Oil tankers could silence humpback whales, World Wildlife Fund warns at Enbridge hearings
Enbridge Inc. is getting an earful in Vancouver.
In the first two days of oral statement hearings in the city, which started Monday (January 14), the joint review panel has listened to speaker after speaker say they oppose the company’s proposed Northern Gateway pipeline.
Environmentalists may be interested in what Linda Nowlan told the panel on Tuesday (January 15).
Nowlan is the conservation director of the Pacific region office of World Wildlife Fund Canada. According to the transcript posted on the panel’s website, she talked about humpback whales and the north coast of B.C., which tankers will navigate to get their shipments of Alberta bitumen from a terminal in Kitimat.
She said that humpbacks as well as killer whales and fin whales “like this area…because it’s a quiet haven”.
“There’s not that much sound. There’s not that much boat traffic, ship traffic, tanker traffic. It’s a quiet haven,” Nowlan noted.
Then she talked about the song of the humpback whales.
“The humpback whales—I don’t know if you have had evidence on this or know about the amazing song of male humpbacks—they sing the same song throughout the Pacific Ocean each year—the males—and each year the song changes. This is a remarkable example of animal communication. They need a quiet ocean for this communication to occur.”

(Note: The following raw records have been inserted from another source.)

(** * achieve_apy_goals: convergence of lending pools to target utilization

    A shallow embedding of [script/lending/achieve_apy_goals.py] and the
    properties of its specification.

    - Python [int] is [Z]; Python [float] is IEEE-754 binary64, embedded
      as [spec_float] with the operations of [SpecFloat] at precision 53
      and maximal exponent 1024 (round to nearest, ties to even).
    - Python exceptions are values of [exn]; a computation that may raise
      returns [result].
    - The external [cast] tool is an oracle over a world state; every
      process the script spawns is recorded in a trace of events.
    - The accuracy of the calculation is stated over the rational
      numbers the floats stand for ([Exact.value]). *)

From Stdlib Require Import ZArith List String Ascii Bool Lia.
From Stdlib Require Import QArith Qabs Qround Qpower Qminmax Lqa.
From Stdlib Require Import Floats.SpecFloat.
From stdpp Require Import base option list strings gmap pretty.

Local Open Scope Z_scope.

(** ** Python exceptions and fallible computations *)

Inductive exn_class :=
  | OverflowError
  | ZeroDivisionError
  | ValueError
  | TypeError
  | IndexError
  | KeyError
  | CalledProcessError
  | TimeoutExpired
  | OSError.

Record exn := Raise { exn_cls : exn_class; exn_msg : string }.

Inductive result (A : Type) :=
  | Ok (a : A)
  | Err (e : exn).
Arguments Ok {A} a.
Arguments Err {A} e.

Definition rbind {A B} (r : result A) (k : A -> result B) : result B :=
  match r with
  | Ok a => k a
  | Err e => Err e
  end.

Declare Scope result_scope.
Delimit Scope result_scope with result.
Notation "x <-! c ;; k" := (rbind c (fun x => k))
  (at level 100, c at next level, right associativity) : result_scope.

(** ** Python numbers *)

Module Py.

Definition prec : Z := 53.
Definition emax : Z := 1024.

Abbreviation float := spec_float.

(** A value that is an [int] or a [float], as [max(0, x)] returns. *)
Inductive num :=
  | Int (z : Z)
  | Float (f : float).

Definition fzero : float := S754_zero false.

(** An integer as an unrounded binary fraction with exponent 0. *)
Definition exact (z : Z) : float :=
  match z with
  | Z0 => S754_zero false
  | Zpos p => S754_finite false p 0
  | Zneg p => S754_finite true p 0
  end.

Definition is_inf (f : float) : bool :=
  match f with
  | S754_infinity _ => true
  | _ => false
  end.

Definition is_zero (f : float) : bool :=
  match f with
  | S754_zero _ => true
  | _ => false
  end.

(** [float(z)]: the nearest double, [OverflowError] beyond the range. *)
Definition float_of_int (z : Z) : result float :=
  let f := binary_normalize prec emax z 0 false in
  if is_inf f
  then Err (Raise OverflowError "int too large to convert to float")
  else Ok f.

(** [a / b] on two ints: the correctly rounded quotient. *)
Definition int_truediv (a b : Z) : result float :=
  if b =? 0 then Err (Raise ZeroDivisionError "division by zero")
  else
    let f := SFdiv prec emax (exact a) (exact b) in
    if is_inf f
    then Err (Raise OverflowError "integer division result too large for a float")
    else Ok f.

(** [x / y] on two floats. *)
Definition float_truediv (x y : float) : result float :=
  if is_zero y then Err (Raise ZeroDivisionError "float division by zero")
  else Ok (SFdiv prec emax x y).

Definition float_mul (x y : float) : float := SFmul prec emax x y.
Definition float_sub (x y : float) : float := SFsub prec emax x y.

(** [x > 0] for a float [x] and the int [0]. *)
Definition float_gt0 (x : float) : bool := SFltb fzero x.

(** [x >= y] on two floats. *)
Definition float_ge (x y : float) : bool := SFleb y x.

(** [x / n], [x * n] for a float and an int: the int is converted first. *)
Definition float_div_int (x : float) (n : Z) : result float :=
  (y <-! float_of_int n ;; float_truediv x y)%result.

Definition float_mul_int (x : float) (n : Z) : result float :=
  (y <-! float_of_int n ;; Ok (float_mul x y))%result.

(** [int(x)]: truncation toward zero. *)
Definition int_of_float (f : float) : result Z :=
  match f with
  | S754_zero _ => Ok 0
  | S754_finite s m e =>
      let a := match e with
               | Zneg k => Z.shiftr (Zpos m) (Zpos k)
               | _ => Z.shiftl (Zpos m) e
               end in
      Ok (if s then - a else a)
  | S754_infinity _ =>
      Err (Raise OverflowError "cannot convert float infinity to integer")
  | S754_nan =>
      Err (Raise ValueError "cannot convert float NaN to integer")
  end.

(** [max(0, x)] for a float [x]: the first maximal item, so the int
    [0] unless [x > 0]. *)
Definition max0 (x : float) : num :=
  if float_gt0 x then Float x else Int 0.

(** [x * n] where [x] is an int or a float and [n] an int. *)
Definition num_mul_int (x : num) (n : Z) : result num :=
  match x with
  | Int z => Ok (Int (z * n))
  | Float f => (r <-! float_mul_int f n ;; Ok (Float r))%result
  end.

Definition int_of_num (x : num) : result Z :=
  match x with
  | Int z => Ok z
  | Float f => int_of_float f
  end.

(** A decimal literal [n / 10^k] of the source text, as the parser
    rounds it. *)
Definition literal (n : Z) (k : N) : float :=
  SFdiv prec emax (exact n) (exact (10 ^ Z.of_N k)).

End Py.

(** ** The convergence calculation (lines 97-109 of [main]) *)

Record plan := Plan {
  total_liq_float : Py.float;
  total_borr_float : Py.float;
  current_util : Py.num;
  target_borr : Py.float;
  additional_borrow : Py.num;
  additional_borrow_raw : Z
}.

Definition compute_plan (total_liq total_borr : Z) (util : Py.float) (decimals : N)
  : result plan :=
  (let scale := 10 ^ Z.of_N decimals in
   total_liq_float <-! Py.int_truediv total_liq scale ;;
   total_borr_float <-! Py.int_truediv total_borr scale ;;
   current_util <-!
     (if Py.float_gt0 total_liq_float
      then q <-! Py.float_truediv total_borr_float total_liq_float ;;
           p <-! Py.float_mul_int q 100 ;;
           Ok (Py.Float p)
      else Ok (Py.Int 0)) ;;
   ratio <-! Py.float_div_int util 100 ;;
   let target_borr := Py.float_mul total_liq_float ratio in
   let additional_borrow := Py.max0 (Py.float_sub target_borr total_borr_float) in
   scaled <-! Py.num_mul_int additional_borrow scale ;;
   additional_borrow_raw <-! Py.int_of_num scaled ;;
   Ok (Plan total_liq_float total_borr_float current_util target_borr
            additional_borrow additional_borrow_raw))%result.

(** ** The calculation when [decimals] is negative

    [10 ** decimals] is then not an int but a float, the one
    [pow(10.0, decimals)] of the C library gives (an [OverflowError]
    where [pow] reports a range error), and the amounts are divided and
    multiplied as floats. *)

Module Scaled.

(** [a / y] for an int and a float: the int is converted first. *)
Definition int_div_float (a : Z) (y : Py.float) : result Py.float :=
  (x <-! Py.float_of_int a ;; Py.float_truediv x y)%result.

(** [x * y] where [x] is an int or a float and [y] a float. *)
Definition num_mul_float (x : Py.num) (y : Py.float) : result Py.float :=
  match x with
  | Py.Int z => (f <-! Py.float_of_int z ;; Ok (Py.float_mul f y))%result
  | Py.Float f => Ok (Py.float_mul f y)
  end.

Definition compute_plan (total_liq total_borr : Z) (util scale : Py.float)
  : result plan :=
  (total_liq_float <-! int_div_float total_liq scale ;;
   total_borr_float <-! int_div_float total_borr scale ;;
   current_util <-!
     (if Py.float_gt0 total_liq_float
      then q <-! Py.float_truediv total_borr_float total_liq_float ;;
           p <-! Py.float_mul_int q 100 ;;
           Ok (Py.Float p)
      else Ok (Py.Int 0)) ;;
   ratio <-! Py.float_div_int util 100 ;;
   let target_borr := Py.float_mul total_liq_float ratio in
   let additional_borrow := Py.max0 (Py.float_sub target_borr total_borr_float) in
   scaled <-! num_mul_float additional_borrow scale ;;
   additional_borrow_raw <-! Py.int_of_float scaled ;;
   Ok (Plan total_liq_float total_borr_float current_util target_borr
            additional_borrow additional_borrow_raw))%result.

End Scaled.

(** [10 ** decimals]: the int [10^decimals], or for [decimals < 0] what
    the float power [pow] evaluates to. *)
Definition pow10 (pow : result Py.float) (decimals : Z) : result Py.num :=
  if 0 <=? decimals then Ok (Py.Int (10 ^ decimals))
  else (f <-! pow ;; Ok (Py.Float f))%result.

(** The calculation for any int [decimals]. *)
Definition compute_plan_any (pow : result Py.float)
    (total_liq total_borr : Z) (util : Py.float) (decimals : Z) : result plan :=
  (scale <-! pow10 pow decimals ;;
   match scale with
   | Py.Int _ => compute_plan total_liq total_borr util (Z.to_N decimals)
   | Py.Float f => Scaled.compute_plan total_liq total_borr util f
   end)%result.

(** What [10.0 ** d] can be for [d < 0]: [+0.0] on underflow, a
    positive float, or an [OverflowError]. *)
Definition pow_outcome (pow : result Py.float) : Prop :=
  match pow with
  | Ok (S754_zero false) | Ok (S754_finite false _ _) => True
  | Ok _ => False
  | Err e => exn_cls e = OverflowError
  end.

(** The power correctly rounded, as on the usual platforms. *)
Definition pow10_rounded (decimals : Z) : result Py.float :=
  Ok (Py.literal 1 (Z.to_N (- decimals))).

(** ** Text helpers of the standard library

    A text is a string of characters below 256. *)

Module Str.

(** [p in s] on strings. *)
Fixpoint contains (p s : string) : bool :=
  String.prefix p s ||
  match s with
  | EmptyString => false
  | String _ s' => contains p s'
  end.

(** [s.split(c)]: the fields between occurrences of [c]; never empty. *)
Fixpoint split (c : ascii) (s : string) : list string :=
  match s with
  | EmptyString => [EmptyString]
  | String a s' =>
      if Ascii.eqb a c then EmptyString :: split c s'
      else match split c s' with
           | h :: t => String a h :: t
           | [] => [String a EmptyString]
           end
  end.

Definition newline : ascii := Ascii.ascii_of_nat 10.

(** Whitespace as [str.split()] and [str.strip()] see it: of the
    characters below 256, the ASCII blanks, U+0085 and U+00A0. *)
Definition is_space (a : ascii) : bool :=
  let n := Ascii.nat_of_ascii a in
  ((9 <=? n) && (n <=? 13) || (28 <=? n) && (n <=? 32)
   || (n =? 133) || (n =? 160))%nat.

Fixpoint drop_spaces (s : string) : string :=
  match s with
  | EmptyString => EmptyString
  | String a s' => if is_space a then drop_spaces s' else s
  end.

Fixpoint take_word (s : string) : string :=
  match s with
  | EmptyString => EmptyString
  | String a s' => if is_space a then EmptyString else String a (take_word s')
  end.

(** [s.strip().split()[0]]: the first run of non-blank characters. *)
Definition first_field (s : string) : result string :=
  match take_word (drop_spaces s) with
  | EmptyString => Err (Raise IndexError "list index out of range")
  | w => Ok w
  end.

Definition digit_of (a : ascii) : option Z :=
  let n := Ascii.nat_of_ascii a in
  if ((48 <=? n) && (n <=? 57))%nat then Some (Z.of_nat n - 48) else None.

(** Decimal digits, single underscores allowed between two digits. *)
Fixpoint digits (s : string) (acc : Z) (after_digit : bool) : option Z :=
  match s with
  | EmptyString => if after_digit then Some acc else None
  | String a s' =>
      match digit_of a with
      | Some d => digits s' (10 * acc + d) true
      | None =>
          if Ascii.eqb a "_" && after_digit then digits s' acc false else None
      end
  end.

(** [int(s)] on a field without blanks. *)
Definition to_int (s : string) : result Z :=
  let r := match s with
           | String "+" r => digits r 0 false
           | String "-" r => Z.opp <$> digits r 0 false
           | _ => digits s 0 false
           end in
  match r with
  | Some z => Ok z
  | None => Err (Raise ValueError "invalid literal for int() with base 10")
  end.

(** No character of [p] is [c]. *)
Fixpoint avoids (c : ascii) (p : string) : bool :=
  match p with
  | EmptyString => true
  | String a p' => negb (Ascii.eqb a c) && avoids c p'
  end.

End Str.

(** ** Configuration *)

Definition LENDING_MANAGER : string := "0xbe2e1Fe2bdf3c4AC29DEc7d09d0E26F06f29585c".
Definition RPC_URL : string := "https://sepolia.base.org".

Record config := Config {
  util : Py.float;
  decimals : N;
  status : string
}.

(** The [targets] dict, in insertion order. *)
Definition targets : list (string * config) :=
  [ ("WBTC",   Config (Py.literal 2091 2) 8  "achieved");
    ("WETH",   Config (Py.literal 3019 2) 18 "pending");
    ("IDRX",   Config (Py.literal 5914 2) 6  "pending");
    ("GOLD",   Config (Py.literal 1210 2) 6  "pending");
    ("SILVER", Config (Py.literal 5418 2) 6  "pending");
    ("GOOGL",  Config (Py.literal 2554 2) 6  "pending");
    ("NVDA",   Config (Py.literal 3023 2) 6  "pending");
    ("AAPL",   Config (Py.literal 1377 2) 6  "pending");
    ("MNT",    Config (Py.literal 2509 2) 6  "pending") ].

(** ** Outcome records and the summary *)

Inductive outcome := success | failed | no_action | error.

Nowlan continued: “The area that this project is proposed to occur in is one of the few areas in the Pacific that researchers and experts know about where the male humpbacks practice this song each fall.”
“Will they still be able to do that if there’s more than a tanker a day travelling through these areas with the huge increase in underwater noise?” Nowlan asked. “I don’t think so.”